More light has been shed on poets' famously turbulent marriage thanks to unseen correspondence between Plath and her therapist

Roisin O'Connor
Tuesday 11 April 2017 16:25 BST
Sylvia Plath and her son Nick in Devon, 1962
Sylvia Plath and her son Nick in Devon, 1962

Letters from Sylvia Plath to her former therapist Ruth Barnhouse contain allegations of domestic abuse by Ted Hughes, it has been reported.

The unpublished correspondence about one of literature's most notorious relationships claim that Hughes beat Plath two days before she miscarried her second child, and that he told her that he wished her dead, The Guardian reports.

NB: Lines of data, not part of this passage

(** After the suspension check, a pass of [loop()] no longer touches the
    alarm logic's globals. *)
Lemma loop_alarm_view (pressed : bool) (key : ascii) (w : World) :
  alarm_view (mem (after (loop hw_millis pressed key w))) =
  alarm_view
    (mem (after ((loop_gate hw_millis pressed ;;
                  loop_keypad hw_millis key ;;
                  loop_suspension hw_millis) w))).
Proof.
  unfold loop, loop_upto_backlight.
  repeat (rewrite after_bind; cbv beta).
  rewrite (frame_eq (loop_backlight hw_millis)) by apply loop_backlight_frame.
  rewrite (frame_eq (loop_heartbeat hw_millis)) by apply loop_heartbeat_frame.
  rewrite (frame_eq (loop_alarm_led hw_millis)) by apply loop_alarm_led_frame.
  rewrite (frame_eq (loop_buzzer hw_millis)) by apply loop_buzzer_frame.
  rewrite (frame_eq (loop_display hw_millis)) by apply loop_display_frame.
  reflexivity.
Qed.

(** The first three blocks of a pass on a finitely suspended, open gate,
    when the key pressed (if any) is neither # nor *. *)
Lemma loop_suspension_check (w : World) (pressed : bool) (key : ascii) :
  gateOpen (mem w) = true ->
  alarmSounding (mem w) = false ->
  timed (mem w) ->
  keypadValue key <> HASH_KEY ->
  keypadValue key <> STAR_KEY ->
  let now := value (hw_millis w) in
  let r := (loop_gate hw_millis pressed ;;
            loop_keypad hw_millis key ;;
            loop_suspension hw_millis) w in
  let g' := mem (after r) in
  (ulong (now - suspendStartTime (mem w)) <= ulong (totalSuspendTime (mem w)) ->
   totalSuspendTime g' = totalSuspendTime (mem w)
   /\ suspendStartTime g' = suspendStartTime (mem w)
   /\ alarmSounding g' = false)
  /\ (ulong (totalSuspendTime (mem w)) < ulong (now - suspendStartTime (mem w)) ->
      totalSuspendTime g' = SUSPEND_OFF
      /\ alarmSounding g' = true).
Proof.
  intros Hg Ha [Hoff Hinf] Hh Hs now r g'. subst now r g'.
  change (value (hw_millis w)) with (fst (read_clock (clk w))).
  wp_start (loop_gate hw_millis pressed ;;
            loop_keypad hw_millis key ;;
            loop_suspension hw_millis) w.
  wp_run; split; intros; bool_facts; try contradiction; try lia;
    repeat split; auto; congruence.
Qed.

(** The suspension check on its own. *)
Lemma loop_suspension_block (w : World) :
  gateOpen (mem w) = true ->
  alarmSounding (mem w) = false ->
  timed (mem w) ->
  let now := value (hw_millis w) in
  let r := loop_suspension hw_millis w in
  (ulong (now - suspendStartTime (mem w)) <= ulong (totalSuspendTime (mem w)) ->
   mem (after r) = mem w /\ emitted r = [])
  /\ (ulong (totalSuspendTime (mem w)) < ulong (now - suspendStartTime (mem w)) ->
      totalSuspendTime (mem (after r)) = SUSPEND_OFF
      /\ alarmSounding (mem (after r)) = true
      /\ In (DigitalWrite ALARM_BUZZER_PIN HIGH) (emitted r)).
Proof.
  intros Hg Ha [Hoff Hinf] now r. subst now r.
  change (value (hw_millis w)) with (fst (read_clock (clk w))).
  wp_start (loop_suspension hw_millis) w.
  wp_run; split; intros; bool_facts; try contradiction; try lia;
    repeat split; auto; try congruence; cbn; auto 10.
Qed.

(** C5: with the gate open and a finite suspension of [d] ms started at [t]
    in force, the suspension check of [loop()], reading the clock at [now],
    changes nothing when [now - t <= d], and when [now - t > d] clears the
    suspension and sets the alarm sounding, driving the buzzer high.  The
    same holds of a whole pass of [loop()] in which neither # nor * is
    pressed: the suspension stays and the alarm is silent after it in the
    first case, the alarm sounds after it in the second. *)
Theorem suspension_timeout (w : World) :
  let g := mem w in
  gateOpen g = true ->
  alarm_masked g ->
  timed g ->
  let d := ulong (totalSuspendTime g) in
  let t := suspendStartTime g in
  let now := value (hw_millis w) in
  (let r := loop_suspension hw_millis w in
   (ulong (now - t) <= d -> mem (after r) = g /\ emitted r = [])
   /\ (d < ulong (now - t) ->
       totalSuspendTime (mem (after r)) = SUSPEND_OFF
       /\ alarmSounding (mem (after r)) = true
       /\ In (DigitalWrite ALARM_BUZZER_PIN HIGH) (emitted r)))
  /\ (forall (pressed : bool) (key : ascii),
        keypadValue key <> HASH_KEY ->
        keypadValue key <> STAR_KEY ->
        let g' := mem (after (loop hw_millis pressed key w)) in
        (ulong (now - t) <= d ->
         totalSuspendTime g' = totalSuspendTime g
         /\ suspendStartTime g' = t
         /\ timed g'
         /\ alarmSounding g' = false)
        /\ (d < ulong (now - t) ->
            totalSuspendTime g' = SUSPEND_OFF
            /\ alarmSounding g' = true)).
Proof.
  intros g Hg Hm Ht d t now.
  assert (Ha : alarmSounding g = false).
  { destruct (alarmSounding g) eqn:E; [| reflexivity].
    destruct (Hm E) as [_ Hoff]. destruct Ht as [Hne _]. contradiction. }
  split; [exact (loop_suspension_block w Hg Ha Ht) |].
  intros pressed key Hh Hs g'.
  destruct (alarm_view_eq _ _ (loop_alarm_view pressed key w))
    as (Hv1 & _ & Hv3 & Hv4 & _ & _).
  destruct (loop_suspension_check w pressed key Hg Ha Ht Hh Hs) as [Hle Hgt].
  subst g' d t now g. split; intros Hcmp.
  - destruct (Hle Hcmp) as (H1 & H2 & H3).
    unfold timed. rewrite Hv1, Hv3, Hv4, H1, H2, H3. auto.
  - destruct (Hgt Hcmp) as (H1 & H2).
    rewrite Hv1, Hv3, H1, H2. auto.
Qed.

Lemma suspension_timeout_witness :
  gateOpen (mem (timed_world 60000)) = true
  /\ totalSuspendTime (mem (timed_world 60000)) = 60000
  /\ suspendStartTime (mem (timed_world 60000)) = 0
  /\ alarmSounding
       (mem (after (loop hw_millis false NO_KEY (timed_world 60000)))) = false.
Proof.
  split; [reflexivity | split; [reflexivity | split; [reflexivity |]]].
  assert (Hm : alarm_masked (mem (timed_world 60000))).
  { intros H. vm_compute in H. discriminate H. }
  assert (Ht : timed (mem (timed_world 60000))).
  { split; vm_compute; discriminate. }
  assert (Hh : keypadValue NO_KEY <> HASH_KEY) by (vm_compute; discriminate).
  assert (Hs : keypadValue NO_KEY <> STAR_KEY) by (vm_compute; discriminate).
  destruct (suspension_timeout (timed_world 60000) eq_refl Hm Ht) as [_ Hloop].
  destruct (Hloop false NO_KEY Hh Hs) as [Hle _].
  apply Hle. vm_compute. discriminate.
Defined.

(** One millisecond after the minute has run out the alarm sounds again. *)
Example suspension_expired_run :
  let r := loop hw_millis false NO_KEY (timed_world 60001) in
  alarmSounding (mem (after r)) = true
  /\ totalSuspendTime (mem (after r)) = SUSPEND_OFF
  /\ In (DigitalWrite ALARM_BUZZER_PIN HIGH) (emitted r).
Proof. vm_compute. auto 10. Qed.

(** ** Timed suspension entered on the keypad *)

Lemma digits_value_ge (ds : list Z) (a : Z) :
  0 <= a -> Forall is_digit ds -> a <= digits_value a ds.
Proof.
  revert a. induction ds as [| d ds IH]; intros a Ha Hds; cbn.
  - lia.
  - inversion Hds as [| ? ? Hd Hrest]; subst. unfold is_digit in Hd.
    specialize (IH (a * 10 + d)). unfold digits_value in IH.
    assert (a * 10 + d <= fold_left (fun a0 d0 => a0 * 10 + d0) ds (a * 10 + d))
      by (apply IH; [lia | assumption]).
    lia.
Qed.

(** Digits pressed while an entry is being edited extend it in base 10, as
    long as the value fits a [long]; nothing else changes and the clock is
    not read. *)
Lemma press_digits_editing (ds : list Z) (w : World) :
  isUpdatingSuspendTime (mem w) = true ->
  0 <= suspendTimeAccumulator (mem w) ->
  Forall is_digit ds ->
  digits_value (suspendTimeAccumulator (mem w)) ds < 2 ^ 31 ->
  mem (after (press_digits ds w)) =
    set_suspendTimeAccumulator
      (digits_value (suspendTimeAccumulator (mem w)) ds) (mem w)
  /\ clk (after (press_digits ds w)) = clk w.
Proof.
  revert w. induction ds as [| d ds IH]; intros w He Ha Hds Hlt.
  - cbn. split; [| reflexivity]. destruct (mem w); reflexivity.
  - inversion Hds as [| ? ? Hd Hrest]; subst.
    change (press_digits (d :: ds)) with (processKeypadDigit d ;; press_digits ds).
    rewrite after_bind.
    rewrite processKeypadDigit_run, He.
    assert (Hrange : 0 <= suspendTimeAccumulator (mem w) * 10 + d < 2 ^ 31).
    { unfold is_digit in Hd. split; [lia |].
      cbn [digits_value fold_left] in Hlt.
      assert (suspendTimeAccumulator (mem w) * 10 + d
              <= digits_value (suspendTimeAccumulator (mem w) * 10 + d) ds)
        by (apply digits_value_ge; [lia | assumption]).
      unfold digits_value in *. lia. }
    rewrite slong_small by exact Hrange.
    match goal with
    | |- context [press_digits ds ?w1] => destruct (IH w1) as [IHm IHc]
    end.
    + reflexivity.
    + cbn. lia.
    + exact Hrest.
    + cbn - [Z.pow]. exact Hlt.
    + rewrite IHm, IHc. split; [| reflexivity].
      clear - He. destruct w as [g c]. destruct g. tidy. subst. reflexivity.
Qed.

(** The hash key that ends an entry of [n] minutes, [n] small enough for
    the milliseconds to fit an [unsigned long]. *)
Lemma processKeypadHash_timed (w : World) :
  isUpdatingSuspendTime (mem w) = true ->
  0 < suspendTimeAccumulator (mem w) ->
  suspendTimeAccumulator (mem w) * MILLIS_PER_MINUTE < 2 ^ 32 ->
  let r := processKeypadHash hw_millis w in
  let g' := mem (after r) in
  ulong (totalSuspendTime g') = suspendTimeAccumulator (mem w) * MILLIS_PER_MINUTE
  /\ timed g'
  /\ suspendStartTime g' = value (hw_millis w)
  /\ alarmSounding g' = false
  /\ isUpdatingSuspendTime g' = false
  /\ suspendTimeAccumulator g' = 0
  /\ (alarmSounding (mem w) = true ->
      In (DigitalWrite ALARM_BUZZER_PIN LOW) (emitted r)).
Proof.
  intros He Hpos Hfit r g'. subst r g'.
  set (n := suspendTimeAccumulator (mem w)) in *.
  assert (Hms : ulong (slong (ulong (ulong n * MILLIS_PER_MINUTE)))
                = n * MILLIS_PER_MINUTE).
  { rewrite ulong_slong. rewrite MILLIS_PER_MINUTE_value in *.
    rewrite (ulong_small n) by lia.
    rewrite (ulong_small (n * 60000)) by lia.
    apply ulong_small. lia. }
  assert (Hoff : slong (ulong (ulong n * MILLIS_PER_MINUTE)) <> SUSPEND_OFF).
  { intros H. rewrite H in Hms.
    change (ulong SUSPEND_OFF) with 0 in Hms.
    rewrite MILLIS_PER_MINUTE_value in Hms. lia. }
  assert (Hinf : slong (ulong (ulong n * MILLIS_PER_MINUTE)) <> SUSPEND_INFINITE).
  { intros H. rewrite H in Hms.
    change (ulong SUSPEND_INFINITE) with 4294967295 in Hms.
    rewrite MILLIS_PER_MINUTE_value in Hms. lia. }
  change (value (hw_millis w)) with (fst (read_clock (clk w))).
  wp_start (processKeypadHash hw_millis) w. unfold timed.
  wp_run; bool_facts; try contradiction; try lia;
    repeat split; auto; try congruence; intros; cbn; auto 20.
Qed.

(** C6 (as amended): starting with no entry in progress, the digits
    [d :: ds] build the base-10 number [n] in the accumulator; when
    [n > 0] and [n] minutes in milliseconds fit an [unsigned long]
    ([n <= 71582]) the # key that follows sets a finite suspension whose
    duration, read as the timeout check reads it, is [n] minutes, starting at
    the clock reading the handler takes; it leaves the alarm silent (the
    buzzer driven low if it was sounding), ends the entry and zeroes the
    accumulator. *)
Theorem timed_entry (w : World) (d : Z) (ds : list Z) :
  isUpdatingSuspendTime (mem w) = false ->
  Forall is_digit (d :: ds) ->
  let n := digits_value 0 (d :: ds) in
  0 < n ->
  n * MILLIS_PER_MINUTE < 2 ^ 32 ->
  let w1 := after (press_digits (d :: ds) w) in
  let r := processKeypadHash hw_millis w1 in
  let g' := mem (after r) in
  suspendTimeAccumulator (mem w1) = n
  /\ isUpdatingSuspendTime (mem w1) = true
  /\ ulong (totalSuspendTime g') = n * MILLIS_PER_MINUTE
  /\ timed g'
  /\ suspendStartTime g' = value (hw_millis w)
  /\ alarmSounding g' = false
  /\ isUpdatingSuspendTime g' = false
  /\ suspendTimeAccumulator g' = 0
  /\ (alarmSounding (mem w) = true ->
      In (DigitalWrite ALARM_BUZZER_PIN LOW) (emitted r)).
Proof.
  intros He Hds n Hpos Hfit w1 r g'.
  inversion Hds as [| ? ? Hd Hrest]; subst.
  assert (Hn : n = digits_value d ds) by reflexivity.
  assert (Hw1 : mem w1 = set_suspendTimeAccumulator n
                           (set_isUpdatingSuspendTime true (mem w))
                /\ clk w1 = clk w).
  { subst w1.
    change (press_digits (d :: ds)) with (processKeypadDigit d ;; press_digits ds).
    rewrite after_bind.
    rewrite processKeypadDigit_run, He.
    match goal with
    | |- context [press_digits ds ?w0] =>
        destruct (press_digits_editing ds w0) as [Hm Hc]
    end.
    - reflexivity.
    - cbn. unfold is_digit in Hd. lia.
    - exact Hrest.
    - cbn - [Z.pow]. rewrite <- Hn. rewrite MILLIS_PER_MINUTE_value in Hfit. lia.
    - rewrite Hm, Hc. cbn. rewrite <- Hn. split; reflexivity. }
  destruct Hw1 as [Hm Hc].
  assert (Hacc : suspendTimeAccumulator (mem w1) = n) by (rewrite Hm; reflexivity).
  assert (Hed : isUpdatingSuspendTime (mem w1) = true) by (rewrite Hm; reflexivity).
  assert (Hal : alarmSounding (mem w1) = alarmSounding (mem w))
    by (rewrite Hm; reflexivity).
  assert (Hclock : value (hw_millis w1) = value (hw_millis w))
    by (unfold hw_millis; cbn [value]; rewrite Hc; reflexivity).
  destruct (processKeypadHash_timed w1 Hed) as (H1 & H2 & H3 & H4 & H5 & H6 & H7).
  - rewrite Hacc. exact Hpos.
  - rewrite Hacc. exact Hfit.
  - subst r g'. rewrite Hacc in H1. rewrite Hclock in H3. rewrite Hal in H7.
    repeat split; try assumption; apply H2.
Qed.

Lemma timed_entry_witness :
  let w := at_time 5000 alarmed_world in
  let r := processKeypadHash hw_millis (after (press_digits [1; 2] w)) in
  isUpdatingSuspendTime (mem w) = false
  /\ alarmSounding (mem w) = true
  /\ ulong (totalSuspendTime (mem (after r))) = 12 * MILLIS_PER_MINUTE
  /\ suspendStartTime (mem (after r)) = 5000
  /\ alarmSounding (mem (after r)) = false.
Proof.
  split; [reflexivity | split; [reflexivity |]].
  assert (Hds : Forall is_digit [1; 2])
    by (repeat constructor; unfold is_digit; lia).
  destruct (timed_entry (at_time 5000 alarmed_world) 1 [2] eq_refl Hds
              eq_refl eq_refl)
    as (_ & _ & H1 & _ & H2 & H3 & _).
  split; [exact H1 | split; [exact H2 | exact H3]].
Defined.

The two accusations are apparently just some of the allegations that appear in the letters, which were written between 18 February 1960 and 4 February 1963, a week before Plath took her own life.

They are part of a collection put together by feminist scholar Harriet Rosenstein seven years after Plath died, which came to light after a bookseller auctioned it for £695,000.

Co-editor Peter Steinberg said: "It's an amazing collection of material that has been completely off the radar."

Yorkshire-born Hughes met Plath while they were students at Cambridge University in 1956.

Four months later they were married, and formed a partnership that led to Plath's novel The Bell Jar, and Hughes' breakthrough Hawk in the Rain collection.

After her death, Hughes said that his wife's journals from that period when the letters were written were lost, including the last volume which is said he destroyed to protect their two children. Hughes was repeatedly condemned for this act.

The Guardian reports that the collected letters are set to be published by Faber, with the first of two volumes due for release on 5 October.